Il movimento continua ad essere fondamentalmente corporativo, ma non sono mancati accenni volti a collegare le lotte dei lavoratori scuola con quelle di altri settori.

Importante è in questo caso sottolineare come il movimento della scuola, che a settembre riprenderà in ogni singolo istituto per cercare di impedire l'applicazione pratica della riforma, se riuscisse a mantenere una buona continuità e a scrollarsi di dosso almeno parte del suo corporativismo, potrebbe rappresentare un punto di partenza per la ripresa delle lotte dei lavoratori in un contesto che è ormai di lotta di classe aperta, sebbene condotta principalmente in maniera unidirezionale: dal governo dei padroni contro di noi lavoratrici e lavoratori.

Difendere la scuola pubblica, la sanità, le pensioni, – forme del salario indiretto e differito, quindi già pagate dal lavoro dipendente - il posto di lavoro, il contratto – diventato, oggi, modesto argine all'attacco verso il lavoro salariato -, infatti, è il primo passo di una resistenza reale contro le politiche di attacco del capitale in crisi, è all'interno di queste lotte di resistenza che diviene possibile formare prima, e radicare poi, nel tessuto stesso della classe un'avanguardia politica capace di essere punto di orientamento. Capace di ricollocare il conflitto su di un piano diverso e superiore, ovvero di opposizione aperta al sistema del profitto, denunciando lo stato di cose presenti per avanzare il programma del passaggio dell'intera amministrazione generale nelle esclusive mani dei lavoratori organizzati in assemblee di massa.

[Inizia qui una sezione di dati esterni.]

Definition gafqK_setoneret (e : expdesc) : cg expdesc :=
  if is_k e VCALL then
    i ← code_at (info e);
    mret (set_info (set_k e VNONRELOC) (GETARG_A i))
  else if is_k e VVARARG then
    _ ← change_code (info e) (fun i => SETARG_B i 2);
    mret (set_k e VRELOCABLE)
  else mret e.

Definition gafqK_dischargevars (e : expdesc) : cg expdesc :=
  match e_k e with
  | VLOCAL => mret (set_k e VNONRELOC)
  | VUPVAL =>
      p ← gafqK_codeABC OP_GETUPVAL 0 (info e) 0;
      mret (set_k (set_info e p) VRELOCABLE)
  | VGLOBAL =>
      p ← gafqK_codeABx OP_GETGLOBAL 0 (info e);
      mret (set_k (set_info e p) VRELOCABLE)
  | VINDEXED =>
      _ ← freereg (aux e);
      _ ← freereg (info e);
      p ← gafqK_codeABC OP_GETTABLE 0 (info e) (aux e);
      mret (set_k (set_info e p) VRELOCABLE)
  | VVARARG | VCALL => gafqK_setoneret e
  | _ => mret e
  end.

Definition code_label (A b jump : Z) : cg Z :=
  _ ← gafqK_getlabel;
  gafqK_codeABC OP_LOADBOOL A b jump.

Definition discharge2reg (e : expdesc) (reg : Z) : cg expdesc :=
  e ← gafqK_dischargevars e;
  let done := mret (set_k (set_info e reg) VNONRELOC) in
  match e_k e with
  | VNIL => _ ← gafqK_nil reg 1; done
  | VFALSE | VTRUE => _ ← gafqK_codeABC OP_LOADBOOL reg (if is_k e VTRUE then 1 else 0) 0; done
  | VK => _ ← gafqK_codeABx OP_LOADK reg (info e); done
  | VKNUM => n ← gafqK_numberK (nval e); _ ← gafqK_codeABx OP_LOADK reg n; done
  | VRELOCABLE => _ ← change_code (info e) (fun i => SETARG_A i reg); done
  | VNONRELOC =>
      _ ← (if negb (reg =? info e) then _ ← gafqK_codeABC OP_MOVE reg (info e) 0; mret tt else mret tt);
      done
  | _ => mret e
  end.

Definition discharge2anyreg (e : expdesc) : cg expdesc :=
  if negb (is_k e VNONRELOC) then
    _ ← gafqK_reserveregs 1;
    r ← gets fs_freereg;
    discharge2reg e (r - 1)
  else mret e.

Definition exp2reg (e : expdesc) (reg : Z) : cg expdesc :=
  e ← discharge2reg e reg;
  e ← (if is_k e VJMP then t ← gafqK_concat (e_t e) (info e); mret (set_t e t) else mret e);
  _ ← (if hasjumps e then
         nt ← need_value (e_t e);
         nf ← (if (nt : bool) then mret true else need_value (e_f e));
         '(p_f, p_t) ←
           (if (nf : bool) then
              fj ← (if is_k e VJMP then mret NO_JUMP else gafqK_jump);
              p_f ← code_label reg 0 1;
              p_t ← code_label reg 1 0;
              _ ← gafqK_patchtohere fj;
              mret (p_f, p_t)
            else mret (NO_JUMP, NO_JUMP));
         final ← gafqK_getlabel;
         _ ← patchlistaux (e_f e) final reg p_f;
         patchlistaux (e_t e) final reg p_t
       else mret tt);
  mret (set_k (set_info (set_t (set_f e NO_JUMP) NO_JUMP) reg) VNONRELOC).

Definition gafqK_exp2nextreg (e : expdesc) : cg expdesc :=
  e ← gafqK_dischargevars e;
  _ ← freeexp e;
  _ ← gafqK_reserveregs 1;
  r ← gets fs_freereg;
  exp2reg e (r - 1).

(** returns the register and the descriptor *)
Definition gafqK_exp2anyreg (e : expdesc) : cg (Z * expdesc) :=
  e ← gafqK_dischargevars e;
  let default := e ← gafqK_exp2nextreg e; mret (info e, e) in
  if is_k e VNONRELOC then
    if negb (hasjumps e) then mret (info e, e)
    else
      n ← gets nactvar;
      if n <=? info e then
        let reg := info e in
        e ← exp2reg e reg;
        mret (info e, e)
      else default
  else default.

Definition gafqK_exp2val (e : expdesc) : cg expdesc :=
  if hasjumps e then '(_, e) ← gafqK_exp2anyreg e; mret e
  else gafqK_dischargevars e.

Definition gafqK_exp2RK (e : expdesc) : cg (Z * expdesc) :=
  e ← gafqK_exp2val e;
  match e_k e with
  | VKNUM | VTRUE | VFALSE | VNIL =>
      n ← gets nk;
      if n <=? MAXINDEXRK then
        i ← (if is_k e VNIL then nilK
             else if is_k e VKNUM then gafqK_numberK (nval e)
             else boolK (if is_k e VTRUE then 1 else 0));
        mret (RKASK i, set_k (set_info e i) VK)
      else gafqK_exp2anyreg e
  | VK => if info e <=? MAXINDEXRK then mret (RKASK (info e), e) else gafqK_exp2anyreg e
  | _ => gafqK_exp2anyreg e
  end.

Definition gafqK_storevar (var ex : expdesc) : cg expdesc :=
  match e_k var with
  | VLOCAL =>
      _ ← freeexp ex;
      exp2reg ex (info var)
  | VUPVAL =>
      '(e, ex) ← gafqK_exp2anyreg ex;
      _ ← gafqK_codeABC OP_SETUPVAL e (info var) 0;
      _ ← freeexp ex;
      mret ex
  | VGLOBAL =>
      '(e, ex) ← gafqK_exp2anyreg ex;
      _ ← gafqK_codeABx OP_SETGLOBAL e (info var);
      _ ← freeexp ex;
      mret ex
  | VINDEXED =>
      '(e, ex) ← gafqK_exp2RK ex;
      _ ← gafqK_codeABC OP_SETTABLE (info var) (aux var) e;
      _ ← freeexp ex;
      mret ex
  | _ => _ ← freeexp ex; mret ex
  end.

Definition gafqK_self (e key : expdesc) : cg (expdesc * expdesc) :=
  '(_, e) ← gafqK_exp2anyreg e;
  _ ← freeexp e;
  func ← gets fs_freereg;
  _ ← gafqK_reserveregs 2;
  '(rk, key) ← gafqK_exp2RK key;
  _ ← gafqK_codeABC OP_SELF func (info e) rk;
  _ ← freeexp key;
  mret (set_k (set_info e func) VNONRELOC, key).

Definition invertjump (e : expdesc) : cg unit :=
  c ← getjumpcontrol (info e);
  change_code c (fun i => SETARG_A i (if GETARG_A i =? 0 then 1 else 0)).

(** returns the jump and the descriptor *)
Definition jumponcond (e : expdesc) (cond : Z) : cg (Z * expdesc) :=
  let rest :=
    e ← discharge2anyreg e;
    _ ← freeexp e;
    j ← condjump OP_TESTSET NO_REG (info e) cond;
    mret (j, e) in
  if is_k e VRELOCABLE then
    ie ← code_at (info e);
    if GET_OPCODE ie =? op_num OP_NOT then
      _ ← modify (fun fs => with_code fs (f_code fs) (f_lineinfo fs) (pc fs - 1));
      j ← condjump OP_TEST (GETARG_B ie) 0 (if cond =? 0 then 1 else 0);
      mret (j, e)
    else rest
  else rest.

Definition gafqK_goiftrue (e : expdesc) : cg expdesc :=
  e ← gafqK_dischargevars e;
  '(p, e) ←
    match e_k e with
    | VK | VKNUM | VTRUE => mret (NO_JUMP, e)
    | VJMP => _ ← invertjump e; mret (info e, e)
    | _ => jumponcond e 0
    end;
  f ← gafqK_concat (e_f e) p;
  let e := set_f e f in
  _ ← gafqK_patchtohere (e_t e);
  mret (set_t e NO_JUMP).

Definition gafqK_goiffalse (e : expdesc) : cg expdesc :=
  e ← gafqK_dischargevars e;
  '(p, e) ←
    match e_k e with
    | VNIL | VFALSE => mret (NO_JUMP, e)
    | VJMP => mret (info e, e)
    | _ => jumponcond e 1
    end;
  t ← gafqK_concat (e_t e) p;
  let e := set_t e t in
  _ ← gafqK_patchtohere (e_f e);
  mret (set_f e NO_JUMP).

Porre questo piano del discorso, radicalizzare le lotte o anche solo essere un minimo più determinati nel compito minimo di oggi (resistere) significa però – ne abbiamo fatta abbondante esperienza nel movimento scuola degli ultimi mesi - entrare in contrasto diretto con lo Stato ed i suoi servi. Da queste esperienze può quindi nascere la coscienza che questo Stato non è lo Stato di tutti noi, ma quello della classe dominante.

Insomma, limiti e potenzialità, ma i primi possono essere superati, le seconde sviluppate, solo a patto che si crei una solida avanguardia internazionalista presente ed operante, come stiamo cercando di fare attraverso l'intervento ovunque siamo presenti, nelle esperienze di lotta concreta che la classe esprime.